How should the universe be stratified? As a general rule, a reasonable approach is to create strata on the basis of a variable known to be correlated with the variable of interest, and for which information on each universe element is known. In the Wheaties example, the individual universe elements (stores) are classified into an appropriate number of strata based on the known variable (total store sales) that is correlated with the measurement being studied (Wheaties sales).
Strata should be constructed in a way which will minimize differences among sampling units within strata, and maximize differences among strata. As a result a relatively small sample within each stratum will provide a precise measurement of that stratum’s mean. The weighting together of the different stratum sample means will, generally provide a better estimate of the universe mean than would be provided by a simple random sample of the same total number of units.
In practical marketing research, it has been found that geography and population density are useful stratification bases when sampling human populations. When sampling institutions such as stores, manufacturers, and so on vary greatly in size, one will almost always stratify on some measure of size such as store dollar volume, number of employees, and so on. A measure of size is used because of the great variability typically found within such universes in such important variables as sales, inventories and the like.
How many Strata should be constructed? Common sense suggest as many strata as possible be used so that each stratum will be as homogeneous as possible. If estimates are wanted for particular universe subgroups (e.g. different store size categories), then it will be necessary to set up a separate stratum for each. Each stratum mean can then be estimated with high precision. In turn, the overall population mean will be estimated with high precision.

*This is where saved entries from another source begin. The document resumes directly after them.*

(* ===== verification/Atomicity.v ===== *)
(** * What transactions guarantee

    The meaning of a transaction's code ([Effect]), the invariant that ties the
    connection of [Transactions] to its records while the code runs, and the
    properties: atomicity, the repeated invalidations, the undo steps, and the two
    ways a dropped scope gets around them.

    [orderly] says which scopes are not dropped: one whose handle leaked, and one
    in which something failed while another future holds the connection. *)

From stdpp Require Import gmap.
From S2P Require Import Prelude Dialect QueryCache Transactions.

(** ** What a transaction means

    [Effect p d d' ns us o]: run on rows [d], with every nested transaction taken
    whole or not at all, [p] leaves the rows [d'], having made the invalidations
    [ns] and registered the undo steps [us], and is over as [o] says. A statement
    told to have run took effect, one told to have failed did nothing. *)

Section meaning.
Context {D U : Type}.

Inductive Effect : Prog D U → D → D → list Note → list U → Outcome → Prop :=
  | EffReturn ok d : Effect (Return ok) d d [] [] (Returned ok)
  | EffDrop held d : Effect (Drop held) d d [] [] (Dropped held)
  | EffExecute f k (ok : bool) d d' ns us o :
      Effect (k ok) (if ok then f d else d) d' ns us o → Effect (Execute f k) d d' ns us o
  | EffInvalidate n k d d' ns us o :
      Effect k d d' ns us o → Effect (Invalidate n k) d d' (lowercased n :: ns) us o
  | EffOnRollback u k d d' ns us o :
      Effect k d d' ns us o → Effect (OnRollback u k) d d' ns (u :: us) o
  | EffCommits fate body k d d1 d' ns1 us1 ns us o :
      Effect body d d1 ns1 us1 (Returned true) → Effect (k true) d1 d' ns us o →
      Effect (Transaction fate body k) d d' (ns1 ++ ns) (us1 ++ us) o
  | EffFails fate body k d d' ns us o :
      Effect (k false) d d' ns us o → Effect (Transaction fate body k) d d' ns us o.

(** The code of a scope may be dropped before it returns. *)
Fixpoint drops (p : Prog D U) : bool :=
  match p with
  | Return _ => false
  | Drop _ => true
  | Execute _ k => drops (k true) || drops (k false)
  | Invalidate _ k | OnRollback _ k => drops k
  | Transaction _ _ k => drops (k true) || drops (k false)
  end.

Definition is_leaks (fate : Fate) : bool := match fate with Leaks => true | _ => false end.

(** No scope with a leaked handle is dropped, and none is dropped while another
    future holds the connection after something in it failed ([failed]). *)
Fixpoint orderly (failed : bool) (p : Prog D U) : bool :=
  match p with
  | Return _ => true
  | Drop held => negb (held && failed)
  | Execute _ k => orderly failed (k true) && orderly true (k false)
  | Invalidate _ k | OnRollback _ k => orderly failed k
  | Transaction fate body k =>
      negb (is_leaks fate && drops body) && orderly false body
      && orderly failed (k true) && orderly true (k false)
  end.
Lemma insert_chunks_works fuel next insert remaining results sent :
  (∀ chunk offset sent, works_on sent (insert chunk offset sent).1) →
  works_on sent (insert_chunks fuel next insert remaining results sent : _ * result (list T) str).1.
Proof.
  intros Hins. revert remaining results sent. induction fuel as [|fuel IH]; intros remaining results sent; cbn; [done|].
  destruct (next remaining) as [[|a chunk] rest]; cbn; [done|].
  pose proof (Hins (a :: chunk) (length results) sent) as Hw.
  destruct (insert (a :: chunk) _ sent) as [sent1 [ms|e]]; cbn in *; [|done].
  eapply works_on_trans; [exact Hw|apply IH].
Qed.

Lemma insert_by_strategy_works strategy models max sent :
  works_on sent (insert_by_strategy server strategy models max sent).1.
Proof.
  destruct strategy; cbn [insert_by_strategy].
  - apply insert_chunks_works. intros. apply insert_returning_works.
  - apply insert_chunks_works. intros. apply insert_then_select_works.
  - apply insert_individually_works.
Qed.

(** For any server, a batch of several models that fails leaves nothing behind:
    either no statement was sent at all, or the begin was refused, or the last
    statement is the transaction's rollback, with no commit before it, or it is
    the commit, which the server refused with the error returned. *)
Theorem failed_batch_rolls_back backend (models : list T) sent sent' e :
  2 ≤ length models → insert_many server backend models sent = (sent', Err e) →
  (sent' = sent ∧ storable_models models = Err e)
  ∨ (sent' = sent ++ [Begin] ∧ server sent Begin = Err e)
  ∨ ∃ work, Forall is_work work
      ∧ (sent' = sent ++ [Begin] ++ work ++ [Rollback]
         ∨ sent' = sent ++ [Begin] ++ work ++ [Commit]
           ∧ server (sent ++ [Begin] ++ work) Commit = Err e).
Proof.
  intros Hlen. unfold insert_many. destruct models as [|m0 ms]; [cbn in Hlen; lia|]. set (models := m0 :: ms) in *.
  destruct (storable_models models) as [actives|e'] eqn:Es; [|intros [= <- <-]; by left].
  destruct (Nat.eqb_spec (length models) 1) as [|_]; [lia|]. unfold in_scope. cbn [send].
  destruct (server sent Begin) as [?|eb] eqn:Eb; [|intros [= <- <-]; right; by left].
  pose proof (insert_by_strategy_works (strategy backend actives (held_keys actives)) actives
    (rows_per_statement backend) (sent ++ [Begin])) as Hw.
  destruct (insert_by_strategy _ _ _ _ _) as [sent1 inserted]. destruct Hw as (tr1 & Htr1 & Hw1). cbn in Htr1. subst sent1.
  destruct (then_advance _ _ _ _) as [sent2 r] eqn:Ea.
  destruct (then_advance_sends _ _ _ _ _ _ Ea) as (tr2 & -> & Hs2 & _). intros Hr. right. right.
  exists (tr1 ++ tr2). split; [apply Forall_app; split; [done|apply (sends_work _ _ _ Hs2)]|].
  rewrite <- !app_assoc in Hr. cbn [app] in Hr. destruct r as [out|er].
  - destruct (server _ Commit) as [?|ec] eqn:Ec; [done|]. injection Hr as <- <-. right.
    split; [by rewrite <- !app_assoc|done].
  - cbn in Hr. injection Hr as <- <-. left. cbn. by simplify_list_eq.
Qed.
End batches.

(** ** A database that stores what it is sent *)

Section honest.
Context {A R T : Type} `{BatchModel A R T}.
Context (server : list (@Statement A) → @Statement A → result (list R) str).

(** The database answers every statement; the row stored for a model is [stored a]
    and is read as [final a]. It returns the rows of a multi-row insert or a select
    in any order, PostgreSQL those of an insert in order; a key that
    [returns_exactly] comes back as it was sent; and SQLite numbers the rows of a
    batch upwards as it inserts them. *)
Record honest (backend : Backend) (stored : A → R) (final : A → T) : Prop := {
  honest_insert sent chunk : ∃ rows, server sent (InsertReturning chunk) = Ok rows
    ∧ rows ≡ₚ stored <$> chunk ∧ (backend = BPostgres → rows = stored <$> chunk);
  honest_silent sent chunk : is_ok (server sent (Insert chunk));
  honest_select sent keys chunk :
    Forall2 (λ a key, client_key backend a = Some key) chunk keys →
    ∃ rows, server sent (Select keys) = Ok rows ∧ rows ≡ₚ stored <$> chunk;
  honest_one sent a : server sent (InsertOne a) = Ok [stored a];
  honest_advance sent z : is_ok (server sent (Advance z));
  honest_begin sent : is_ok (server sent Begin);
  honest_commit sent : is_ok (server sent Commit);
  honest_key a key : client_key backend a = Some key → key_of (stored a) = text key;
  honest_final a : try_from_entity_model (stored a) = Ok (final a);
}.

Definition numbered_upwards (final : A → T) (models : list A) : Prop :=
  NoDup (primary_key_i64 ∘ final <$> models)
  ∧ StronglySorted (by_key primary_key_i64) (final <$> models).

Context {backend : Backend} {stored : A → R} {final : A → T}.
Hypothesis Hhonest : honest backend stored final.

Lemma collect_stored (chunk : list A) :
  collect try_from_entity_model (stored <$> chunk) = Ok (final <$> chunk).
Proof.
  apply collect_Forall2, Forall2_fmap, Forall_Forall2_diag, list.Forall_forall. intros a _.
  by apply (honest_final _ _ _ Hhonest).
Qed.

Lemma order_by_keys_stored chunk keys rows :
  NoDup (text <$> keys) → Forall2 (λ a key, client_key backend a = Some key) chunk keys →
  rows ≡ₚ stored <$> chunk → order_by_keys rows keys = Ok (stored <$> chunk).
Proof.
  intros Hnd Hk Hp. apply order_by_keys_total; [done| |done].
  clear Hp Hnd. induction Hk as [|a key chunk keys Ha Hk IH]; [done|]. cbn. f_equal; [|done].
  by apply (honest_key _ _ _ Hhonest).
Qed.

Lemma numbered_upwards_chunk all chunk offset :
  numbered_upwards final all → chunk = take (length chunk) (drop offset all) →
  numbered_upwards final chunk.
Proof.
  intros [Hnd Hs] Hc. assert (∃ pre post, all = pre ++ chunk ++ post) as (pre & post & ->).
  { exists (take offset all), (drop (length chunk) (drop offset all)). rewrite Hc at 1. by rewrite !take_drop. }
  rewrite !fmap_app in Hnd. rewrite !(fmap_app final) in Hs. split.
  - apply list.NoDup_app in Hnd as (_ & _ & Hnd). by apply list.NoDup_app in Hnd as (Hnd & _).
  - by eapply StronglySorted_app_1_l, StronglySorted_app_1_r.
Qed.

Lemma insert_returning_total order all chunk offset sent :
  keyed_by backend all (Returning order) →
  (order = AsReturned → backend = BPostgres) →
  (order = ByIncreasingKey → numbered_upwards final all) →
  chunk = take (length chunk) (drop offset all) →
  ∃ sent', insert_returning server chunk order offset sent = (sent', Ok (final <$> chunk)).
Proof.
  intros Hkey Hret Hinc Hc. unfold insert_returning. cbn [send].
  destruct (honest_insert _ _ _ Hhonest sent chunk) as (rows & -> & Hp & Hpg).
  assert (length rows = length chunk) as Hl by (by rewrite Hp, length_fmap).
  rewrite Hl, Nat.eqb_refl. cbn [negb]. eexists. f_equal.
  destruct order as [| |keys].
  - rewrite (Hpg (Hret eq_refl)). apply collect_stored.
  - destruct (numbered_upwards_chunk all chunk offset (Hinc eq_refl) Hc) as [Hnd Hs].
    pose proof (collect_stored chunk) as Hr%collect_Forall2.
    destruct (Permutation_Forall2 (symmetry Hp) Hr) as (ms & Hpm & Hms).
    apply collect_Forall2 in Hms as ->. f_equal. apply sort_by_key_unique; [done| |done].
    by rewrite <- list_fmap_compose.
  - destruct (chunk_keys backend all keys chunk offset Hkey Hc) as [Hnd Hk].
    rewrite (order_by_keys_stored chunk) by done. apply collect_stored.
Qed.

Lemma insert_then_select_total keys all chunk offset sent :
  client_keys all backend = Some keys → chunk = take (length chunk) (drop offset all) →
  ∃ sent', insert_then_select server chunk (take (length chunk) (drop offset keys)) sent
           = (sent', Ok (final <$> chunk)).
Proof.
  intros Hkey Hc. unfold insert_then_select. cbn [send].
  pose proof (honest_silent _ _ _ Hhonest sent chunk) as Hi. destruct (server sent _); [|done].
  destruct (chunk_keys backend all keys chunk offset Hkey Hc) as [Hnd Hk].
  destruct (honest_select _ _ _ Hhonest (sent ++ [Insert chunk]) _ _ Hk) as (rows & -> & Hp).
  eexists. f_equal. rewrite (order_by_keys_stored chunk) by done. apply collect_stored.
Qed.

However, practical considerations limit the number of strata that is feasible. Costs of adding more strata may soon outrun benefits. Also, as with simple random sampling, one must have a separate listing of all the items comprising each individual stratum in order to sample separately from each. In many situations such lists are not available.
How many Observations should be taken in each Stratum? Once strata composition and number have been decided, the next question is how many sampling units should be drawn from each stratum? To illustrate the problem, suppose one has fixed budget and that the cost per observations is the same for all strata. This amounts to saying that the total sample size (for all strata) is fixed.
Proportional Allocation: The most obvious way and generally most common when sampling human populations is to use proportional allocation.
Disproportional Allocation: There are circumstances where some form of disproportional allocation should be considered (i.e. sampling different rates). These arise most commonly when sampling institutional universes (e.g. grocery stores, manufacturers) rather than human universes. As a general, principle when the variability among observations within a stratum is high, one samples that stratum at a higher rate than for strata with less internal variation.